- [Task objective] Whenever a line in this data holds the word "extra", report that line in full.

- [Saved data entries]
(* ===== verification/DiffEngine.v ===== *)
(** * The difference engine

    [tools/llvm-diff-parmesan/DifferenceEngine.cpp] and [DifferenceEngine.h]: two
    functions are compared block by block, from the entry blocks along the
    control flow; blocks that do not agree instruction by instruction are
    aligned by a shortest edit path. *)

From Stdlib Require Import Ascii.
From S2P Require Import PriorityQueue Prelude Ir IDAssigner DiffConsumer.

Local Open Scope Z_scope.

(** ** State *)

(** [FunctionDifferenceEngine], with the consumer of the engine it belongs to.
    Maps hold addresses, zero being null. *)
Record fde := mkFde {
  engine : DiffConsumer;
  Values : gmap Z Z;
  Blocks : gmap Z Z;
  TentativeValues : gset (Z * Z);
  Queue : list (Z * Z);
}.
Abbreviation E := (M fde).

Definition set_Values (v : gmap Z Z) (s : fde) : fde :=
  mkFde (engine s) v (Blocks s) (TentativeValues s) (Queue s).
Definition set_Blocks (b : gmap Z Z) (s : fde) : fde :=
  mkFde (engine s) (Values s) b (TentativeValues s) (Queue s).
Definition set_Tentative (t : gset (Z * Z)) (s : fde) : fde :=
  mkFde (engine s) (Values s) (Blocks s) t (Queue s).
Definition set_Queue (q : list (Z * Z)) (s : fde) : fde :=
  mkFde (engine s) (Values s) (Blocks s) (TentativeValues s) q.

(** A call of the consumer. *)
Definition lift (m : M DiffConsumer unit) : E unit :=
  fun s => match m (engine s) with
           | Ok (_, c) => Ok (tt, mkFde c (Values s) (Blocks s) (TentativeValues s) (Queue s))
           | Fault e => Fault e
           end.

(** [Values[p]] and [Blocks[p]] create a null entry. *)
Definition Values_at (p : Z) : E Z :=
  modify (fun s => set_Values (touch p (Values s)) s) ;;; gets (fun s => default 0 (Values s !! p)).
Definition Blocks_at (p : Z) : E Z :=
  modify (fun s => set_Blocks (touch p (Blocks s)) s) ;;; gets (fun s => default 0 (Blocks s !! p)).

Section Engine.
(** The objects of both modules; LLVM's printer; the order in which a
    [DenseMap] is iterated; the oracle for global values, if one is installed. *)
Variable heap : modul.
Variable print_ir : value -> string.
Variable dense_iter : gmap Z (constant * Z) -> list (constant * Z).
Variable globalValueOracle : option (constant -> constant -> bool).

Definition elog (text : string) : E unit := lift (log heap print_ir text).
Definition elogf (format : string) (args : list value) : E unit := lift (logf heap print_ir format args).
Definition in_context {X} (p : pair_ctx) (m : E X) : E X :=
  lift (enterContext p) ;;; x <- m ;; lift exitContext ;;; ret x.

(** ** Blocks *)

Definition getUnprocPredCount (bb : Z) (blocks : gmap Z Z) : nat :=
  length (filter (fun p => blocks !! p = None) (f ← heap; predecessors f bb)).
Definition QueueSorter (blocks : gmap Z Z) (old new : Z * Z) : bool :=
  (getUnprocPredCount (fst old) blocks <? getUnprocPredCount (fst new) blocks)%nat.

Definition tryUnify (L R : Z) : E bool :=
  ref <- Blocks_at L ;;
  if negb (ref =? 0) then
    if ref =? R then ret false else
    elogf "successor %l cannot be equivalent to %r; it's already equivalent to %r"
          [VBlock L; VBlock R; VBlock ref] ;;;
    ret true
  else
    modify (fun s => set_Blocks (<[L := R]> (Blocks s)) s) ;;;
    modify (fun s => set_Queue (PriorityQueue.insert (QueueSorter (Blocks s)) (L, R) (Queue s)) s) ;;;
    ret false.
Fixpoint tryUnify_all (l : list (Z * Z)) : E unit :=
  match l with [] => ret tt | (a, b) :: l => tryUnify a b ;;; tryUnify_all l end.

(** ** Operands *)

Definition equiv_global (L R : constant) : bool :=
  match globalValueOracle with
  | Some oracle => oracle L R
  | None => match L, R with CGlobal _ _ n, CGlobal _ _ n' => String.eqb n n' | _, _ => false end
  end.
Definition is_cmp_expr (opc : opcode) : bool := bool_decide (opc = OpICmp \/ opc = OpFCmp).

Fixpoint equiv_const (L R : constant) : E bool :=
  if const_ptr L =? const_ptr R then ret true else
  if negb (bool_decide (const_id L = const_id R)) then ret false else
  let equiv_all := fix equiv_all (ls rs : list constant) : E bool :=
    match ls, rs with
    | l :: ls, r :: rs => e <- equiv_const l r ;; if e then equiv_all ls rs else ret false
    | _, _ => ret true
    end in
  match L, R with
  | CGlobal _ _ _, _ => ret (equiv_global L R)
  | CExpr _ opc pred ops, CExpr _ opc' pred' ops' =>
      if negb (bool_decide (opc = opc')) then ret false else
      if is_cmp_expr opc && negb (pred =? pred') then ret false else
      if negb (length ops =? length ops')%nat then ret false else equiv_all ops ops'
  | CPointerNull _, _ | CUndef _, _ | CAggregateZero _, _ => ret true
  | CBlockAddress _ bb, CBlockAddress _ bb' => r <- Blocks_at bb ;; ret (r =? bb')
  | CVector _ els, CVector _ els' =>
      if negb (length els =? length els')%nat then ret false else equiv_all els els'
  | _, _ => ret false
  end.

Definition equivalentAsOperands (L R : value) : E bool :=
  if negb (bool_decide (getValueID L = getValueID R)) then ret false else
  match L, R with
  | VConst l, VConst r => equiv_const l r
  | VInst p _, VInst q _ =>
      v <- Values_at p ;; t <- gets TentativeValues ;; ret ((v =? q) || bool_decide ((p, q) ∈ t))
  | VArgument p, VArgument q => v <- Values_at p ;; ret (v =? q)
  | VBlock p, VBlock q => r <- Blocks_at p ;; ret (negb (r =? q))
  | _, _ => ret true
  end.

(** The first pair of operands that is not equivalent. *)
Fixpoint first_difference (ls rs : list value) : E (option (value * value)) :=
  match ls, rs with
  | l :: ls, r :: rs =>
      e <- equivalentAsOperands l r ;; if e then first_difference ls rs else ret (Some (l, r))
  | _, _ => ret None
  end.

Definition complain (Complain : bool) (text : string) : E bool :=
  when Complain (elog text) ;;; ret true.

Definition diffCallSites (calleeL : value) (argsL : list value) (calleeR : value) (argsR : list value)
  (Complain : bool) : E bool :=
  e <- equivalentAsOperands calleeL calleeR ;;
  if negb e then complain Complain "called functions differ" else
  if negb (length argsL =? length argsR)%nat then complain Complain "argument counts differ" else
  d <- first_difference argsL argsR ;;
  match d with
  | None => ret false
  | Some (l, r) => when Complain (elogf "arguments %l and %r differ" [l; r]) ;;; ret true
  end.

(** ** Instructions *)

(** The loop over the cases of the right switch; what is left of [LCases] and
    [Difference]. *)
Fixpoint switch_cases (Complain TryUnify : bool) (rcases : list (constant * Z))
  (lcases : gmap Z (constant * Z)) (difference : bool) : E (gmap Z (constant * Z) * bool) :=
  match rcases with
  | [] => ret (lcases, difference)
  | (c, succ) :: rcases =>
      match lcases !! const_ptr c with
      | Some (_, lsucc) =>
          when TryUnify (tryUnify lsucc succ ;;; ret tt) ;;;
          switch_cases Complain TryUnify rcases (delete (const_ptr c) lcases) difference
      | None =>
          when Complain (elogf "right switch has extra case %r" [VConst c]) ;;;
          switch_cases Complain TryUnify rcases lcases true
      end
  end.
Fixpoint left_cases (Complain : bool) (l : list (constant * Z)) (difference : bool) : E bool :=
  match l with
  | [] => ret difference
  | (c, _) :: l =>
      when Complain (elogf "left switch has extra case %l" [VConst c]) ;;;
      left_cases Complain l true
  end.

(** The comparison of all operands, for every other instruction. *)
Definition diff_operands (L R : inst) (Complain : bool) : E bool :=
  if negb (length (i_ops L) =? length (i_ops R))%nat
  then complain Complain "instructions have different operand counts" else
  d <- first_difference (i_ops L) (i_ops R) ;;
  match d with
  | None => ret false
  | Some (l, r) => when Complain (elogf "operands %l and %r differ" [l; r]) ;;; ret true
  end.

Definition diff_inst (L R : inst) (Complain TryUnify : bool) : E bool :=
  if negb (bool_decide (getOpcode (i_kind L) = getOpcode (i_kind R)))
  then complain Complain "different instruction types" else
  match i_kind L, i_kind R with
  | KCmp _ p, KCmp _ p' =>
      if negb (p =? p') then complain Complain "different predicates" else diff_operands L R Complain
  | KCall c args, KCall c' args' => diffCallSites c args c' args' Complain
  | KPhi, KPhi =>
      if negb (i_type L =? i_type R) && (negb (i_type_ptr L) || negb (i_type_ptr R))
      then complain Complain "different phi types" else ret false
  | KInvoke c args n u, KInvoke c' args' n' u' =>
      d <- diffCallSites c args c' args' Complain ;;
      if d then ret true else
      when TryUnify (tryUnify n n' ;;; tryUnify u u' ;;; ret tt) ;;; ret false
  | KBr (Some (c, s1)) s0, KBr (Some (c', s1')) s0' =>
      e <- equivalentAsOperands c c' ;;
      if negb e then complain Complain "branch conditions differ" else
      when TryUnify (tryUnify s1 s1' ;;; tryUnify s0 s0' ;;; ret tt) ;;; ret false
  | KBr None s0, KBr None s0' => when TryUnify (tryUnify s0 s0' ;;; ret tt) ;;; ret false
  | KBr _ _, KBr _ _ => complain Complain "branch conditionality differs"
  | KIndirectBr a ds, KIndirectBr a' ds' =>
      if negb (length ds =? length ds')%nat
      then complain Complain "indirectbr # of destinations differ" else
      e <- equivalentAsOperands a a' ;;
      if negb e then complain Complain "indirectbr addresses differ" else
      when TryUnify (tryUnify_all (zip ds ds')) ;;; ret false
  | KSwitch c d cs, KSwitch c' d' cs' =>
      e <- equivalentAsOperands c c' ;;
      if negb e then complain Complain "switch conditions differ" else
      when TryUnify (tryUnify d d' ;;; ret tt) ;;;
      let lcases := list_to_map (reverse ((fun x => (const_ptr (fst x), x)) <$> cs)) in
      r <- switch_cases Complain TryUnify cs' lcases false ;;
      if snd r then ret true else left_cases Complain (dense_iter (fst r)) false
  | KUnreachable, KUnreachable => ret false
  | _, _ => diff_operands L R Complain
  end.

Definition unify (L R : inst) : E unit :=
  in_context (CtxInst L R) (
    d <- diff_inst L R true true ;;
    if d then fail AssertFailed else
    when (i_used L) (modify (fun s => set_Values (<[i_ptr L := i_ptr R]> (Values s)) s))).
Fixpoint unify_all (ls rs : list inst) : E unit :=
  match ls, rs with
  | [], _ => ret tt
  | l :: ls, r :: rs => unify l r ;;; unify_all ls rs
  | _ :: _, [] => fail Segv
  end.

- [Answer to this exercise]
          when Complain (elogf "right switch has extra case %r" [VConst c]) ;;;
      when Complain (elogf "left switch has extra case %l" [VConst c]) ;;;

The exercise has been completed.